On our last two nights in Cusco the carnival was getting into swing in the San Blas neighbourhood. The main square had two sound stages and multiple beer and food vendors. There were lots of partyers drinking beer, eating anticochos, guinea pig bits and corn extrusion products. We spotted a man dressed in Andino drag. He was acting like it was just for laughs. However, many a truth said by a man in a dress so we went up for photos.
Despite all the beer being sold, there were no Johnny’s on the spot. We figured out where the beer was going by our noses after David saw a woman squatting on the pavement in front of the church while a man relieved himself on the wall. Peruvians are practical and informal.
One man started chatting David and I up. He then pulled us on the dance floor and passed a girl over to each of us. My Peruvian girl was not impressed by my dancing or anything else about me (she obviously never saw Rick Moranis or Woody Allen) and refused to even hold my hand. David’s girl on the other hand was into him and would not let him go. It was a great scene, beer bottles being dropped, boys kissing girls, loud music, messy dancing and a little bit of urine smell wafting over from the Church. To hear some Andino music check out China Maria and Cusco Carnival Music.

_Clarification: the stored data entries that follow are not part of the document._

(** [k] is the least distance over the algorithms present in both the
    query's fingerprints and the record [d]. *)
Definition is_min_distance (query_hashes : dict string) (d : doc) (k : Z) : Prop :=
  (exists a h1 h2, In a scan_algorithms /\ dict_get a query_hashes = Some h1 /\
                   doc_get_hash d a = Some h2 /\ calculate_similarity h1 h2 = k) /\
  (forall a h1 h2, In a scan_algorithms -> dict_get a query_hashes = Some h1 ->
                   doc_get_hash d a = Some h2 -> k <= calculate_similarity h1 h2).

(** [d] is the first of [cands] whose minimum distance [k] is the least
    among all candidates. *)
Definition selects_first_best (query_hashes : dict string) (cands : list doc)
           (d : doc) (k : Z) : Prop :=
  exists pre post,
    cands = pre ++ d :: post /\ cand_min query_hashes d = Some k /\
    (forall d' k', In d' pre -> cand_min query_hashes d' = Some k' -> k < k') /\
    (forall d' k', In d' post -> cand_min query_hashes d' = Some k' -> k <= k').

(** The reported match describes record [d] at distance [k]; the reported
    algorithm is one that achieves [k]. *)
Definition describes (query_hashes : dict string) (d : doc) (k : Z) (m : match_info) : Prop :=
  m_id m = id d /\ m_filename m = filename d /\ m_url m = url d /\
  m_distance m = k /\ m_similarity_percentage m = Z.max 0 (100 - k * 10) /\
  m_created_at m = created_at d /\
  exists h1 h2, dict_get (m_algorithm_used m) query_hashes = Some h1 /\
                doc_get_hash d (m_algorithm_used m) = Some h2 /\
                calculate_similarity h1 h2 = k.

(** The match dict the scan builds from a record, when the record shares
    an algorithm with the query. *)
Definition match_of (query_hashes : dict string) (stored_image : doc) : option match_info :=
  match compute_distances query_hashes stored_image scan_algorithms with
  | [] => None
  | (k0, v0) :: ds =>
      let min_distance := py_min_from v0 (map snd ds) in
      Some {| m_id := id stored_image;
              m_filename := filename stored_image;
              m_url := url stored_image;
              m_distance := min_distance;
              m_similarity_percentage := Z.max 0 (100 - min_distance * 10);
              m_algorithm_used := min_key_from (k0, v0) ds;
              m_created_at := created_at stored_image |}
  end.

(* ------------------------------------------------------------------ *)
(** ** A concrete library, for evaluating the routes on examples *)

Module Toy.

(** Images are their sizes; content starting with byte 0x89 decodes;
    every image hashes to the same four codes; the digest is the content
    read as ASCII. *)
#[export] Instance toy_lib : ImageLib := {|
  image := (Z * Z)%type;
  magic_from_buffer := fun c => match c with
                                | [] => inr "empty buffer"%string
                                | _ => inl "image/png"%string end;
  image_open := fun c => match c with
                         | x89 :: _ => inl (16, 16)
                         | _ => inr "cannot identify image file"%string end;
  image_mode := fun _ => "RGB"%string;
  image_convert := fun i _ => inl i;
  image_size := fun i => i;
  image_thumbnail := fun _ sz => inl sz;
  average_hash := fun _ _ => inl "ffffffffffffffff"%string;
  phash_of := fun _ _ => inl "8000000000000001"%string;
  dhash_of := fun _ _ => inl "0f0f0f0f0f0f0f0f"%string;
  whash_of := fun _ _ => inl "ff00ff00ff00ff00"%string;
  sha256_hexdigest := fun c => string_of_list_ascii (map ascii_of_byte c)
|}.

Definition png : upload := mk_upload (Some "cat.png"%string) [x89; x50; x4e; x47].
Definition garbage : upload := mk_upload (Some "x.png"%string) [x00; x01].
Definition empty_world : world := mk_world [] [].

End Toy.

(* ================================================================== *)
(** * Properties *)

(** ** Evaluations of the distance on small codes *)

Example calc_ex1 : calculate_similarity "ff00" "ff01" = 1. Proof. reflexivity. Qed.
Example calc_ex2 : calculate_similarity "0f" "f0" = 8. Proof. reflexivity. Qed.
Example calc_ex3 : calculate_similarity "0x10" "0010" = 0. Proof. reflexivity. Qed.
Example calc_ex4 : calculate_similarity "f_f" "0ff" = 0. Proof. reflexivity. Qed.
Example calc_ex5 : calculate_similarity "abc" "ab" = 64. Proof. reflexivity. Qed.
Example calc_ex6 : calculate_similarity "zz" "zz" = 64. Proof. reflexivity. Qed.

(** ** Bits of a number *)

Lemma bits_w_length v w : List.length (bits_w v w) = w.
Proof. induction w; simpl; auto. Qed.

Lemma bits_w_ext x y m :
  (forall i, (i < m)%nat -> Z.testbit x (Z.of_nat i) = Z.testbit y (Z.of_nat i)) ->
  bits_w x m = bits_w y m.
Proof.
  induction m as [|m IH]; intros H; simpl; [reflexivity|].
  rewrite (H m) by lia. f_equal. apply IH. intros i Hi. apply H. lia.
Qed.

On February 6, we were tired from a day trip to Moray combined with stomach upset from something eaten the day before. On our way back to our Air BNB Apartment we saw a crowd gathered on a side street around a large statute of a bearded man on a platform. Tilo sensed a photo opp while I sensed a chance to buy sweet popcorn. In the front were kids followed by young men, the band and the onlookers. The men would lift up the Saint while the kids would take the platform up the road to the next stopping point. Grunting and groaning the men would carry the saint to the sound of the band. The saint listed from side to side while hitting overhead wires despite the efforts of a man wielding a long stick. It was a happy atmosphere and everyone had a role from the young kids, to the old ladies handing out sandwiches and throwing flower petals and advice.
There were no paramedics on site, police lines or barriers to prevent protect people from potential hazards and municipal governments from lawsuits. Despite the lack of Vancouver style precautions (which usually outweigh the festivities) we did not see anyone one got electrocuted or crushed. To get a sense of the procession you can see this video clip of San Blas being carried and of the tilting saint. Tilo got some great photos which will be put up on Tilo’s Flickr page.